Queda da inflação

Inflação cai a zero e corte de juro será ainda maior

Índice oficial do regime de metas, o IPCA de setembro ficou em território ligeiramente negativo — deflação de 0,04%. Foi o menor resultado para o mês em duas décadas.

10/10/2019 por Redação

A queda surpreendente da inflação em setembro fez o mercado apostar que haja espaço para reduzir ainda mais a taxa básica de juros (Selic), que está em 5,5% ao ano. O corte da Selic para 5%, na reunião do Copom no fim deste mês, consta na comunicação do Banco Central (BC), mas, nos contratos com prazo de um ano negociados na bolsa, o juro já estava ontem em 4,63% ao ano.

Índice oficial do regime de metas, o IPCA de setembro ficou em território ligeiramente negativo — deflação de 0,04%. Foi o menor resultado para o mês em duas décadas. Alimentos mais baratos e a dissipação dos efeitos da bandeira vermelha, que indicava a princípio elevação do preço da energia, empurraram o índice para baixo, mas essas não foram as únicas razões.

Um dois principais termômetros da atividade, os preços dos serviços desaceleraram em setembro, sinal de que a economia segue desaquecida. As medidas de núcleo da inflação, que procuram captar a tendência dos preços ao desconsiderar choques temporários, ficaram comportadas no mês passado, outra indicação de atividade fraca. Esses dois indicadores são negativos do ponto de vista da recuperação da economia.

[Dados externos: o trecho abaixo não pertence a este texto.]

(** X23. Whatever [Math.random] returns, the nonce is made of characters
    of [possible] only, so of letters and digits, and is at most 32
    characters long; it is exactly 32 long when every index drawn is within
    [possible], as [Math.floor(Math.random() * possible.length)] is. *)
Theorem getNonce_alphanumeric draws :
  String.length (getNonce draws) ≤ 32
  ∧ (∀ c, c ∈ chars (getNonce draws) → c ∈ chars possible)
  ∧ ((∀ k, k < 32 → draws k < String.length possible) →
     String.length (getNonce draws) = 32).
Proof.
  unfold getNonce. destruct (getNonce_loop_spec draws 32 0 "") as (H1 & H2 & H3).
  split; [exact H1|]. split.
  - intros c Hc. apply H2 in Hc as [Hc|Hc]; [|done]. by apply elem_of_nil in Hc.
  - intros Hd. apply H3. intros k Hk. apply Hd. lia.
Qed.

End NonceFacts.
(** [__init__].  [Web3(..)] and the middleware injection are one call to
    the collaborator, [w3.eth.contract(..)] another.  [bytes32] is [bytes]
    when [web3.types] has no such name, and [bytes(0)] is the empty
    bytes. *)
Definition __init__
    (instance_id : string) (contract_address : option string)
    (rpc_url : string) (port : Z)
    (dstack_socket dstack_key_path dstack_key_purpose : option string)
  : R (list event) Node :=
  let key_path := generator.or_default dstack_key_path ("node/" ++ instance_id) in
  let key_purpose := generator.or_default dstack_key_purpose "ethereum" in
  let* wallet_address := _init_dstack_wallet dstack_socket key_path key_purpose in
  if negb (truthy_text contract_address)
  then throw (ValueError' "contract_address is required")
  else
    do* (fun evs =>
           (of_result (of_outcome (new_web3 W rpc_url)), evs ++ [NewWeb3 rpc_url])) in
    do* (fun evs =>
           (of_result (of_outcome (new_contract W (text_of contract_address))),
            evs ++ [NewContract (text_of contract_address)])) in
    pure {| base :=
              {| counter.instance_id := instance_id;
                 counter.wallet_address := wallet_address;
                 counter.counter_value := 0;
                 counter.operation_log := [];
                 counter.is_leader := false;
                 counter.last_leader_heartbeat := 0%Z;
                 counter.http_client := None;
                 counter.wallet_private_key := None |};
            port := port;
            dstack_socket := dstack_socket;
            dstack_key_path := key_path;
            dstack_key_purpose := key_purpose;
            contract_address := text_of contract_address;
            token_id := None;
            instance_id_bytes32 := VBytes [];
            leader_monitor_task := None;
            heartbeat_task := None |}.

Todas as oito medidas de núcleo de inflação acompanhadas de perto pelo BC vieram abaixo do piso da meta, ajustada sazonalmente para o período, segundo cálculos da equipe de economistas do Banco Safra, chefiada por Carlos Kawall. Quando o Copom diz que os núcleos estão em níveis “apropriados”, significa que estão em torno da meta de inflação (fixada em 4,25% para 2019). Quando afirma que estão “confortáveis” — caso atual — é porque se situam entre a meta e seu piso (2,75%). Abaixo do piso, estão em níveis “baixos”.

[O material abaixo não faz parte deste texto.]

Context {Polygon E : Type}.
Variable f : RecursiveFiller Polygon E.
Variable fence : Polygon.

(** A call whose predicates fail returns the error it got. *)
Lemma computeVariableHashes_fails_here (fuel : nat) (mode : FillMode)
    (c : string) (maxHashes : Z) (e : error E) :
  fails_at f fence c e ->
  computeVariableHashes f (S fuel) fence mode c maxHashes
  = Some (Nil, Some e).
Proof.
  intros Hfail. rewrite computeVariableHashes_S.
  destruct Hfail as [Hc|[Hc Hi]].
  - destruct (container f fence c) as [cont cerr]. simpl in Hc.
    now subst cerr.
  - rewrite Hc. destruct (intersector f fence c) as [inter ierr].
    simpl in Hi. now subst ierr.
Qed.

(** The error met at a visited cell is what the search returns. *)
Lemma computeVariableHashes_aborts (mode : FillMode) (maxHashes : Z) :
  forall fuel c c' e,
    visits f fence mode maxHashes fuel c c' ->
    fails_at f fence c' e ->
    computeVariableHashes f fuel fence mode c maxHashes
    = Some (Nil, Some e).
Proof.
  intros fuel c c' e Hvisit Hfail.
  induction Hvisit as [fuel c|fuel c before next after hashes c'
                                (Hcont & Hinter & Hlen) Hsplit Hbefore _ IH].
  - now apply computeVariableHashes_fails_here.
  - rewrite computeVariableHashes_S, Hcont, Hinter. cbn [negb].
    rewrite (proj2 (Z.eqb_neq _ _) Hlen), Hsplit.
    rewrite rangeAlphabet_app, Hbefore. simpl.
    now rewrite (IH Hfail).
Qed.

End Abort.
(** * Raw handling of pasted content: the schema model, the sanitizer,
      the classifiers, the tree filter engine and the orchestrator of
      [blocks/api/raw-handling].

    The JavaScript sources are embedded shallowly.  Schema entries are
    objects that the code shares and assigns to, so they live in an
    explicit store and schemas hold references.  The sanitizer and the
    classifiers work on first-order DOM trees; the filter engine, whose
    filters move nodes about, works on documents whose nodes have an
    identity.  Code that can throw lives in a small error monad.  What
    belongs to the host (HTML parsing and serialization, selectors, the
    DOM calls) is modelled where a claim needs it and is named as such. *)

From Stdlib Require Import Ascii.
From stdpp Require Import base option list strings.


(* ================================================================== *)
(** * Part I: the model                                                *)
(* ================================================================== *)

(** ** Exceptions *)

Inductive exn : Type :=
| TypeError      (* call of a non-function, property read on undefined *)
| SyntaxError    (* malformed selector handed to querySelector *)
| DOMException.  (* NotFoundError / HierarchyRequestError of the DOM *)

Inductive result (A : Type) : Type :=
| Ok (a : A)
| Throw (e : exn).
Arguments Ok {A} a.
Arguments Throw {A} e.

Definition bind {A B : Type} (m : result A) (k : A -> result B) : result B :=
  match m with
  | Ok a => k a
  | Throw e => Throw e
  end.

Notation "x <~ m ;; k" := (bind m (fun x => k))
  (at level 100, m at next level, right associativity).

(** ** Strings *)

Definition is_upper (c : ascii) : bool :=
  let n := nat_of_ascii c in (65 <=? n) && (n <=? 90).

“Não há impeditivos para a Selic renovar suas mínimas históricas e registrar, pelo menos, mais duas baixas de 0,5 ponto percentual, talvez mais”, disse o economista Sérgio Werlang — que, quando diretor do BC, foi um dos responsáveis pela adoção do regime de metas. Para ele, a depreciação cambial não é obstáculo à queda dos juros no momento atual.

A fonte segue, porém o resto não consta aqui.